O julgamento dos dois polícias da esquadra do Rato, em Lisboa, accused de crimes de tortura e violação vai decorrer à porta fechada, conforme confirmou a advogada de um dos agentes. O início do julgamento estava marcado para as 09:30 no tribunal de Lisboa.
Segundo a acusação do Ministério Público, entre julho de 2024 e março de 2025, os dois polícias terão agredido com socos, chapadas e coronhadas na cabeça pessoas que tinham detido, tendo inclusivamente filmado e fotografado algumas dessas situações. Em alguns casos, terão sodomizado ou tentado sodomizar com um objeto alguns dos homens detidos.
O principal arguido, de 22 anos e em prisão preventiva desde julho de 2025, está acusado de 29 crimes, incluindo seis de tortura, cinco de violação, sete de abuso de poder, três de ofensas à integridade física qualificada, entre outros. O outro polícia, de 26 anos, está acusado de sete crimes e encontra-se em prisão domiciliária.

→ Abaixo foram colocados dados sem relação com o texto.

(** * spotify-backup: tagging and export scripts

    A shallow embedding of [add_spotify_tags.py] (the track index, the track
    resolver [Tagger.get_spotify_info] and the tag reconciler
    [Tagger.write_tags]) and of the folder-building loop of
    [generate_oggify.py], followed by the properties established about them.

    Conventions.
    - Python values read from a JSON export are values of [pyval]; a Python
      [dict] is an association list in insertion order whose keys are
      pairwise distinct.  JSON numbers are integers here;
      floating-point values are not modelled.
    - A Python function that may raise returns a [result]; code with effects
      (logging, network requests, saving a file) lives in the monad [M],
      which threads the files on disk and the trace of effects, and keeps
      both when an exception is raised.
    - The remote API client ([SpotifyAPI]), HTTP ([requests.get]) and the
      picture codec are collaborators of the scripts: they are parameters
      of the model (records [Tagger] and [World]). *)

From Stdlib Require Import ZArith List String Ascii Bool Lia DecimalString.
From stdpp Require Import gmap strings.
Import ListNotations.
Local Open Scope string_scope.
Local Open Scope list_scope.

(** ** Python values *)

Unset Elimination Schemes.
Inductive pyval : Type :=
| PNone
| PBool (b : bool)
| PInt (z : Z)
| PStr (s : string)
| PList (l : list pyval)
| PDict (d : list (string * pyval)).
Set Elimination Schemes.

(** Induction over values, with the hypothesis available for every item of
    a list and every value of a dict. *)
Definition pyval_ind (P : pyval -> Prop)
  (HNone : P PNone)
  (HBool : forall b, P (PBool b))
  (HInt : forall z, P (PInt z))
  (HStr : forall s, P (PStr s))
  (HList : forall l, Forall P l -> P (PList l))
  (HDict : forall d, Forall (fun kv => P (snd kv)) d -> P (PDict d))
  : forall v, P v :=
  fix go (v : pyval) : P v :=
    match v with
    | PNone => HNone
    | PBool b => HBool b
    | PInt z => HInt z
    | PStr s => HStr s
    | PList l =>
        HList l ((fix items (l : list pyval) : Forall P l :=
                    match l with
                    | [] => @List.Forall_nil _ _
                    | x :: l' => @List.Forall_cons _ P x l' (go x) (items l')
                    end) l)
    | PDict d =>
        HDict d ((fix entries (d : list (string * pyval))
                    : Forall (fun kv => P (snd kv)) d :=
                    match d with
                    | [] => @List.Forall_nil _ _
                    | kv :: d' => @List.Forall_cons _ (fun kv => P (snd kv)) kv d' (go (snd kv)) (entries d')
                    end) d)
    end.

Inductive exn : Type :=
| KeyError (k : pyval)
| IndexError
| TypeError
| AttributeError
| ValueError
| OtherException (what : string)   (* any other subclass of Exception *)
| SystemExit (code : Z).           (* a BaseException, not an Exception *)

(** [except Exception] catches every exception but the ones that derive
    from [BaseException] only. *)
Definition is_Exception (e : exn) : bool :=
  match e with
  | SystemExit _ => false
  | _ => true
  end.
(** * The AGU-2020 tutorial helper functions, embedded and verified

    Source: [Part-II/04_melt_pond/tutorial_helper_functions.py].

    The module is glue around remote services (CMR, the NSIDC order API,
    Harmony) and the local file system.  The embedding keeps the control flow
    of every function and makes its environment explicit:

    - the remote services are an oracle [net] answering the n-th request;
    - everything the functions print, every pause and every request is
      recorded, in order, in a [trace];
    - the file system is a finite map from absolute paths to nodes;
    - the caller's dictionaries live in a [heap] and are passed by reference;
    - Python exceptions are a result of their own ([Raise]), and a loop that
      is still running when the observation budget is used up is [Running]. *)

From Stdlib Require Import ZArith String Ascii List.
From stdpp Require Import base option list gmap strings.

#[local] Set Warnings "-register-all".
Local Open Scope string_scope.
Local Open Scope Z_scope.
Local Open Scope list_scope.

(** ** Python values *)

(** Values as [json.loads] builds them, which are also the values stored in
    the search-parameter dictionaries.  Numbers are integers (the only
    number the code computes with is the integer percentage [progress]). *)
Inductive pyval :=
  | VNone
  | VBool (b : bool)
  | VInt (n : Z)
  | VStr (s : string)
  | VList (xs : list pyval)
  | VDict (kvs : list (string * pyval)).

(** Exceptions, by class.  [OSError] carries the reason; [shutil.Error]
    (here [EDestExists]) is one of its subclasses. *)
Inductive os_reason := ENOENT | EEXIST | ENOTEMPTY | ENOTDIR | EISDIR | EDestExists.

Inductive exn :=
  | IndexError
  | KeyError (k : string)
  | TypeError
  | AttributeError
  | ValueError
  | NameError (name : string)
  | UnboundLocalError (name : string)
  | TransportError                  (* URLError, requests.ConnectionError, ... *)
  | HTTPStatusError (code : Z)      (* urllib.error.HTTPError, requests.HTTPError *)
  | ParseError                      (* ET.fromstring *)
  | JSONDecodeError                 (* json.loads *)
  | BadZipFile                      (* zipfile.ZipFile *)
  | OSError (r : os_reason).

Definition is_OSError (e : exn) : bool :=
  match e with OSError _ => true | _ => false end.

(** ** Strings and lists *)

Definition dquote : string := String (ascii_of_nat 34) EmptyString.

(** [s.split(sep)] for a one-character separator. *)
Fixpoint split_on (sep : ascii) (s : string) : list string :=
  match s with
  | EmptyString => [EmptyString]
  | String a s' =>
      if Ascii.eqb a sep then EmptyString :: split_on sep s'
      else match split_on sep s' with
           | x :: r => String a x :: r
           | [] => [String a EmptyString]
           end
  end.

As vítimas eram sobretudo toxicodependentes, pessoas que cometeram pequenos delitos, muitos deles estrangeiros em situação irregular em Portugal ou em situação de sem-abrigo. Algumas das imagens dos abusos foram partilhadas em grupos de WhatsApp com dezenas de outros agentes da PSP. A juíza de instrução considerou que existem indícios suficientes para julgamento e uma séria probabilidade de condenação.